I saw the same behavior. Loading google in incognito mode solves this for me. I know I've granted google access to my browser's location services, perhaps you have too. Loading in incognito mode resets this.
If you are logged into your Google account on both the VPN-connected device and a phone with location settings turned on, Google will use the location feature of your phone to locate your usage on the VPN connected device as well.
That appears to be the most likely scenario, but in that case, wouldn't people on the network where the VPN is get the wrong location (aka, my location)?
Are you logged in with Chrome? Are you running other Google products on your computer or behind the same router (e.g. an Android phone) that are logged in and have you added a payment method in Google with an address anywhere? Got any Google home assistant products around?

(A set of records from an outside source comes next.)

Lemma halo_blocks_by_owner_witness :
  let block q :=
    filter (λ g, FindProcessor (dataSorter Example.w0) g = q) (halo_set Example.w0) in
  ∃ w2 w3,
    (Reprocess_displacements <$> after_demand Example.world) !! 0 = Some w2
    ∧ after_requests Example.world !! 1 = Some w3
    ∧ halo_set Example.w0 = mjoin (block <$> seq 0 (length Example.world))
    ∧ take (num_nodes_to_receive w2 !!! 1)
           (drop (nodes_to_receive_displacements w2 !!! 1) (sorted_halo_nodes w2))
      = block 1
    ∧ num_nodes_to_receive w2 !!! 1 = length (block 1)
    ∧ nodes_to_receive_displacements w2 !!! 1 = sum_list (take 1 (num_nodes_to_receive w2))
    ∧ take (num_nodes_to_send w3 !!! 0)
           (drop (nodes_to_send_displacements w3 !!! 0) (nodes_to_send w3))
      = block 1.
Proof.
  apply (halo_blocks_by_owner 0%Z Example.show 0 Example.world 3 0 1 Example.w0).
  - apply example_valid_mesh.
  - reflexivity.
  - simpl. lia.
Defined.

Lemma example_valid_mesh4 : valid_mesh 4 Example.world4.
Proof.
  split.
  - intros [|[|r]] w Hr; simplify_eq/=; done.
  - constructor; [|constructor; [|constructor]].
    + split_and!; [done|done|apply example_row_major|apply example_partition_ok; by right|].
      intros g (t & iElem & iNode & He & Hn & ->). destruct t; simpl in He; [|lia].
      assert (iElem = 0) as -> by lia.
      destruct iNode as [|[|[|?]]]; [by vm_compute..|]. unfold N_POINTS in Hn. simpl in Hn.
      unfold N_POINTS_TRIANGLE in Hn. lia.
    + split_and!; [done|done|apply example_row_major|apply example_partition_ok; by right|].
      intros g (t & iElem & iNode & He & Hn & ->). destruct t; simpl in He; [lia|].
      assert (iElem = 0) as -> by lia.
      destruct iNode as [|[|[|[|?]]]]; [by vm_compute..|]. unfold N_POINTS in Hn. simpl in Hn.
      unfold N_POINTS_QUADRILATERAL in Hn. lia.
Qed.

Lemma example_valid_alone : valid_mesh 3 [Example.alone].
Proof.
  split.
  - intros [|r] w Hr; simplify_eq/=; done.
  - constructor; [|constructor].
    split_and!; [done|done|apply example_row_major|apply example_partition_ok; by left|].
    intros g (t & iElem & iNode & He & Hn & ->). destruct t; simpl in He.
    + destruct iElem as [|[|?]]; [| |lia];
        (destruct iNode as [|[|[|?]]]; [by vm_compute..|]; unfold N_POINTS in Hn;
         simpl in Hn; unfold N_POINTS_TRIANGLE in Hn; lia).
    + assert (iElem = 0) as -> by lia.
      destruct iNode as [|[|[|[|?]]]]; [by vm_compute..|]. unfold N_POINTS in Hn. simpl in Hn.
      unfold N_POINTS_QUADRILATERAL in Hn. lia.
Qed.

(** [Example.serving] is the state that rank 1 reaches. *)
Lemma example_serving_reached : after_requests Example.world !! 1 = Some Example.serving.
Proof. vm_compute. reflexivity. Qed.

(** On the example, rank 1 sends to rank 0 the values 400 600 401 601 402 602:
    the three fields of node 4 are not side by side. *)
Lemma data_phase_packing_counterexample :
  take (num_values_to_send (Reprocess_pack 0%Z Example.serving) !!! 0)
       (drop (values_to_send_displacements (Reprocess_pack 0%Z Example.serving) !!! 0)
             (data_to_send (Reprocess_pack 0%Z Example.serving)))
  ≠ node_major_block Example.serving 0.
Proof. vm_compute. intros Heq. discriminate Heq. Qed.
(** * Easy-MCP-AutoCad: the snapshot store, the scan and the query correlator

    A shallow embedding of [src/server.py].  The tools of the server talk to
    two outside parties: the AutoCAD application, reached through COM
    ([win32com.client]), and the SQLite file [autocad_data.db].  Both are
    represented by explicit state that every tool receives and returns:

    - [application] is what [Dispatch("AutoCAD.Application")] gives: the
      active document with its model space and its named selection sets;
    - [store] is the content of the two tables created by [init_db].

    A Python [try]/[except] block becomes a computation in [option]
    ([None]: an exception was raised inside the block), and the dictionary
    [entity_types] and the collection [doc.SelectionSets] are finite maps. *)

From stdpp Require Import gmap strings list fin_maps pretty.
From Stdlib Require Import ZArith Ascii.
From Stdlib.Strings Require Import Byte.

(** ** COM attributes *)

(** Reading an attribute of a COM object either yields a value, raises
    [AttributeError] (the object has no such attribute: [Missing]) or raises
    another exception ([Broken]). *)
Inductive attr (A : Type) : Type :=
| Missing
| Broken
| Has (a : A).
Arguments Missing {A}.
Arguments Broken {A}.
Arguments Has {A} a.

(** [entity.X] inside a [try] block. *)
Definition read {A} (a : attr A) : option A :=
  match a with
  | Has v => Some v
  | Missing | Broken => None
  end.

(** [hasattr(entity, "X")]: false on [AttributeError], any other exception
    propagates. *)
Definition hasattr {A} (a : attr A) : option bool :=
  match a with
  | Has _ => Some true
  | Missing => Some false
  | Broken => None
  end.

(** ** JSON values, for the [properties] column *)

#[warnings="-register-all"]
Inductive json : Type :=
| JNull
| JNum (z : Z)
| JStr (s : string)
| JArr (l : list json)
| JObj (l : list (string * json)).

(** Coordinates are kept as opaque numbers: the scan only copies them. *)
Definition point : Type := Z * Z * Z.

Definition json_point (p : point) : json :=
  match p with (x, y, z) => JArr [JNum x; JNum y; JNum z] end.

(** ** The live document *)

Record com_entity : Type := {
  ObjectName : attr string;
  Handle : attr (option string);
  Layer : attr string;
  Color : attr Z;
  (** assigning [entity.Color] raises when [locked] *)
  locked : bool;
  StartPoint : attr point;
  EndPoint : attr point;
  Center : attr point;
  Radius : attr Z;
  TextString : attr string;
  InsertionPoint : attr point;
  Height : attr Z
}.

Record document : Type := {
  Name : attr string;
  ModelSpace : list com_entity;
  (** [doc.SelectionSets]: each named set holds model-space indices *)
  SelectionSets : gmap string (list nat)
}.
(** * Artalk anti-spam: the AI-backed comment checker

    A shallow embedding of [internal/anti_spam/ai.go] and a verification of
    its specification.  Go strings are byte sequences and are modelled by
    [string] (a list of 8-bit characters); a Go [int] holding a length or an
    index is a [nat], the result of [strings.Index] (which may be [-1]) a
    [Z].  The pieces of the Go standard library the checker calls are
    modelled next to it, one module per package; what depends on the
    network, on the JSON codec, on the URL parser or on the Unicode tables
    is collected in the class [World]. *)

From Stdlib Require Import ZArith NArith Ascii Bool Lia.
From Stdlib Require String.
From stdpp Require Import base option list gmap strings.

Local Open Scope Z_scope.

(** ** Bytes *)

Definition byte_val (c : ascii) : N := N_of_ascii c.

Definition byte_in (lo hi c : ascii) : bool :=
  ((byte_val lo <=? byte_val c) && (byte_val c <=? byte_val hi))%N.

(** [utf8.RuneSelf]: bytes below it are single-byte runes. *)
Definition RuneSelf : N := 128.

Definition LF : string := String "010"%char "".
Definition DQ : string := String "034"%char "".

(** ** Package [strings] *)

Module Strings.

Definition len (s : string) : nat := String.length s.

(** The slice expression [s[lo:hi]]; every use below is within bounds. *)
Definition slice (s : string) (lo hi : nat) : string :=
  String.substring lo (hi - lo) s.

Definition HasPrefix (s prefix : string) : bool :=
  (len prefix <=? len s)%nat && bool_decide (slice s 0 (len prefix) = prefix).

Definition HasSuffix (s suffix : string) : bool :=
  (len suffix <=? len s)%nat
  && bool_decide (slice s (len s - len suffix) (len s) = suffix).

Definition TrimPrefix (s prefix : string) : string :=
  if HasPrefix s prefix then slice s (len prefix) (len s) else s.

Definition TrimSuffix (s suffix : string) : string :=
  if HasSuffix s suffix then slice s 0 (len s - len suffix) else s.

(** [Index] returns the index of the first instance of [substr] in [s],
    or [-1] if [substr] is not present in [s]. *)
Fixpoint Index (s substr : string) : Z :=
  if HasPrefix s substr then 0
  else match s with
       | "" => -1
       | String _ s' => let i := Index s' substr in
                        if i <? 0 then -1 else i + 1
       end.

Definition Contains (s substr : string) : bool := 0 <=? Index s substr.

(** [asciiSpace]: the six ASCII white-space bytes. *)
Definition asciiSpace (c : ascii) : bool :=
  match byte_val c with
  | 9%N | 10%N | 11%N | 12%N | 13%N | 32%N => true
  | _ => false
  end.

Definition isASCIIbyte (c : ascii) : bool := (byte_val c <? RuneSelf)%N.

Fixpoint isASCII (s : string) : bool :=
  match s with
  | "" => true
  | String c s' => isASCIIbyte c && isASCII s'
  end.

(** The ASCII branch of [ToUpper]: ['a'..'z'] lose [0x20]. *)
Definition upperByte (c : ascii) : ascii :=
  if byte_in "a" "z" c then ascii_of_N (byte_val c - 32) else c.

Fixpoint mapBytes (f : ascii → ascii) (s : string) : string :=
  match s with
  | "" => ""
  | String c s' => String (f c) (mapBytes f s')
  end.

(** The two scanning loops of [TrimSpace].  Each one stops at the first
    byte that is not ASCII white space and tells whether that byte is
    outside ASCII (in which case Go falls back to the Unicode-aware
    trimming of what is left). *)
Fixpoint skipSpace (s : string) : string * bool :=
  match s with
  | "" => ("", false)
  | String c s' =>
      if negb (isASCIIbyte c) then (s, true)
      else if asciiSpace c then skipSpace s'
      else (s, false)
  end.

End Strings.

(** What [strings.ToUpper] and [strings.TrimSpace] need from the Unicode
    tables of the standard library once a byte outside ASCII is met. *)
Class Unicode := {
  (** [strings.Map(unicode.ToUpper, s)] *)
  MapToUpper : string → string;
  (** [strings.TrimFunc(s, unicode.IsSpace)] *)
  TrimFuncIsSpace : string → string;
  (** [strings.TrimRightFunc(s, unicode.IsSpace)] *)
  TrimRightFuncIsSpace : string → string
}.

Module StringsU.
Import Strings.

Section WithUnicode.
Context `{Unicode}.

(** [strings.ToUpper]: ASCII-only strings are upper-cased byte by byte,
    all others rune by rune through the Unicode tables. *)
Definition ToUpper (s : string) : string :=
  if isASCII s then mapBytes upperByte s else MapToUpper s.

(** [strings.TrimSpace]: the leading loop, then the trailing loop over
    what is left, each with its Unicode fallback. *)
Definition TrimSpace (s : string) : string :=
  match skipSpace s with
  | (rest, true) => TrimFuncIsSpace rest
  | (rest, false) =>
      match skipSpace (String.rev rest) with
      | (r, true) => TrimRightFuncIsSpace (String.rev r)
      | (r, false) => String.rev r
      end
  end.
End WithUnicode.
End StringsU.

(** ** Go [error] values *)

Inductive error : Type :=
  | errorString (s : string)                   (* errors.New *)
  | wrapError (msg : string) (err : error)     (* fmt.Errorf with %w *)
  | foreignError (dyn : string) (msg : string) (* a standard-library error:
                                                  dynamic type and text *).

(** The method [Error()]. *)
Definition Error (e : error) : string :=
  match e with
  | errorString s => s
  | wrapError msg _ => msg
  | foreignError _ msg => msg
  end.

(** [errors.Unwrap] *)
Definition Unwrap (e : error) : option error :=
  match e with
  | wrapError _ err => Some err
  | _ => None
  end.

(** A standard-library call that returns [(T, error)]. *)
Inductive result (T : Type) : Type :=
  | Ok (v : T)
  | Err (e : error).
Arguments Ok {T} v.
Arguments Err {T} e.

(** ** Package [fmt] *)

Module Fmt.

(** The operands the package passes to the formatting functions. *)
Inductive any : Type :=
  | Str (s : string)
  | Erv (e : error).

Definition typeOf (a : any) : string :=
  match a with
  | Str _ => "string"
  | Erv (errorString _) => "*errors.errorString"
  | Erv (wrapError _ _) => "*fmt.wrapError"
  | Erv (foreignError dyn _) => dyn
  end.

(** An operand under [%v] (and [%s]). *)
Definition show (a : any) : string :=
  match a with
  | Str s => s
  | Erv e => Error e
  end.

Definition badVerb (verb : ascii) (a : any) : string :=
  "%!" +:+ String verb "" +:+ "(" +:+ typeOf a +:+ "=" +:+ show a +:+ ")".

Fixpoint extras (a : list any) : string :=
  match a with
  | [] => ""
  | [x] => typeOf x +:+ "=" +:+ show x
  | x :: a' => typeOf x +:+ "=" +:+ show x +:+ ", " +:+ extras a'
  end.

(** Operands left over when the format is used up. *)
Definition finish (a : list any) : string :=
  match a with
  | [] => ""
  | _ :: _ => "%!(EXTRA " +:+ extras a +:+ ")"
  end.

(** One verb applied to its operand.  [wrapErrs] is set by [Errorf],
    where [%w] on an error operand prints like [%v]. *)
Definition printArg (wrapErrs : bool) (verb : ascii) (a : any) : string :=
  match verb, a with
  | "s"%char, _ | "v"%char, _ => show a
  | "w"%char, Erv _ => if wrapErrs then show a else badVerb verb a
  | _, _ => badVerb verb a
  end.

(** [doPrintf] for the verbs [%s], [%v], [%w] and [%%]; flags, widths,
    precisions, argument indexes and the verbs [%q], [%x], [%X] are not
    modelled (no format string of the package uses them).  The operands
    are copied as they are: only [format] is scanned for verbs. *)
Fixpoint doPrintf (wrapErrs : bool) (format : string) (a : list any) : string :=
  match format with
  | "" => finish a
  | String "%" rest =>
      match rest with
      | "" => "%!(NOVERB)" +:+ finish a
      | String "%" rest' => "%" +:+ doPrintf wrapErrs rest' a
      | String verb rest' =>
          match a with
          | [] => "%!" +:+ String verb "" +:+ "(MISSING)"
                  +:+ doPrintf wrapErrs rest' []
          | x :: a' => printArg wrapErrs verb x +:+ doPrintf wrapErrs rest' a'
          end
      end
  | String c rest => String c (doPrintf wrapErrs rest a)
  end.

Definition Sprintf (format : string) (a : list any) : string :=
  doPrintf false format a.

(** The error operands of the [%w] verbs of a format, in order. *)
Fixpoint wrapped (format : string) (a : list any) : list error :=
  match format with
  | "" => []
  | String "%" rest =>
      match rest with
      | "" => []
      | String "%" rest' => wrapped rest' a
      | String verb rest' =>
          match a with
          | [] => wrapped rest' []
          | x :: a' =>
              match verb, x with
              | "w"%char, Erv e => e :: wrapped rest' a'
              | _, _ => wrapped rest' a'
              end
          end
      end
  | String _ rest => wrapped rest a
  end.

(** [fmt.Errorf]: the text is that of [Sprintf]; a single [%w] makes the
    result wrap its operand.  (With several [%w] Go builds a multi-error;
    the package never does.) *)
Definition Errorf (format : string) (a : list any) : error :=
  let s := doPrintf true format a in
  match wrapped format a with
  | [err] => wrapError s err
  | _ => errorString s
  end.

End Fmt.

(** ** Package [time] *)

Module Time.
(** [time.Duration] counts nanoseconds. *)
Definition Duration : Type := Z.
Definition Second : Duration := 1000000000.
End Time.

(** ** Package [net/http] (data) *)

Module Http.

(** The token bytes of RFC 7230, valid in a method and in a header key. *)
Definition isTokenByte (c : ascii) : bool :=
  byte_in "a" "z" c || byte_in "A" "Z" c || byte_in "0" "9" c
  || bool_decide (c ∈ String.list_ascii_of_string "!#$%&'*+-.^_`|~").

Fixpoint allBytes (f : ascii → bool) (s : string) : bool :=
  match s with
  | "" => true
  | String c s' => f c && allBytes f s'
  end.

(** [textproto.CanonicalMIMEHeaderKey]: the first letter and every letter
    after a dash in upper case, the others in lower case; a key with a
    byte that is not a token byte is left as it is. *)
Fixpoint canonical (upper : bool) (s : string) : string :=
  match s with
  | "" => ""
  | String c s' =>
      let c' := if upper && byte_in "a" "z" c then ascii_of_N (byte_val c - 32)
                else if negb upper && byte_in "A" "Z" c
                     then ascii_of_N (byte_val c + 32)
                     else c in
      String c' (canonical (bool_decide (c' = "-"%char)) s')
  end.

Definition CanonicalMIMEHeaderKey (s : string) : string :=
  if allBytes isTokenByte s then canonical true s else s.

(** [http.Header] is a [map[string][]string]. *)
Definition Header : Type := gmap string (list string).

(** [Header.Set] *)
Definition Header_Set (h : Header) (key value : string) : Header :=
  <[CanonicalMIMEHeaderKey key := [value]]> h.

Record Request : Type := {
  Method : string;
  URL : string;
  Headers : Header;
  Body : string
}.

Definition Request_setHeader (req : Request) (key value : string) : Request :=
  {| Method := Method req; URL := URL req;
     Headers := Header_Set (Headers req) key value; Body := Body req |}.

Record Client : Type := { Timeout : Time.Duration }.

(** A response; [RespBody] is what reading the body to its end gives
    ([io.ReadAll(resp.Body)]). *)
Record Response : Type := {
  StatusCode : Z;
  RespBody : result string
}.

Definition validMethod (method : string) : bool :=
  (0 <? Strings.len method)%nat && allBytes isTokenByte method.

End Http.

(** ** The types of the package *)

Record openAIMessage : Type := {
  Role : string;             (* json:"role" *)
  MessageContent : string    (* json:"content" *)
}.

Record openAIRequest : Type := {
  Model : string;                  (* json:"model" *)
  Messages : list openAIMessage    (* json:"messages" *)
}.

(** An element of [openAIResponse.Choices]: [Message.Content]. *)
Record openAIChoice : Type := {
  ChoiceContent : string           (* json:"message" / json:"content" *)
}.

(** The struct behind [openAIResponse.Error]: [Message]. *)
Record openAIError : Type := {
  ErrorMessage : string            (* json:"message" *)
}.

Record openAIResponse : Type := {
  Choices : list openAIChoice;     (* json:"choices" *)
  ErrorField : option openAIError  (* json:"error", a pointer: nil is None *)
}.

Record AIChecker : Type := {
  apiKey : string;
  model : string;
  host : string
}.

Otherwise they are probably using browser fingerprinting and cross referencing.
has anyone confirmed google does these? i personally haven't used google in years, dont hold a gmail account or use their services other than youtube which i do on a private firefox tab.
while i do have a unique browser fingerprint according to https://coveryourtracks.eff.org
>Your browser fingerprint appears to be unique among the 327,358 tested in the past 45 days.
should i be concerned? now, if i use this same browser on any vpn, if youtube is doing fingerprinting then i am a unique user anyways so any ideas?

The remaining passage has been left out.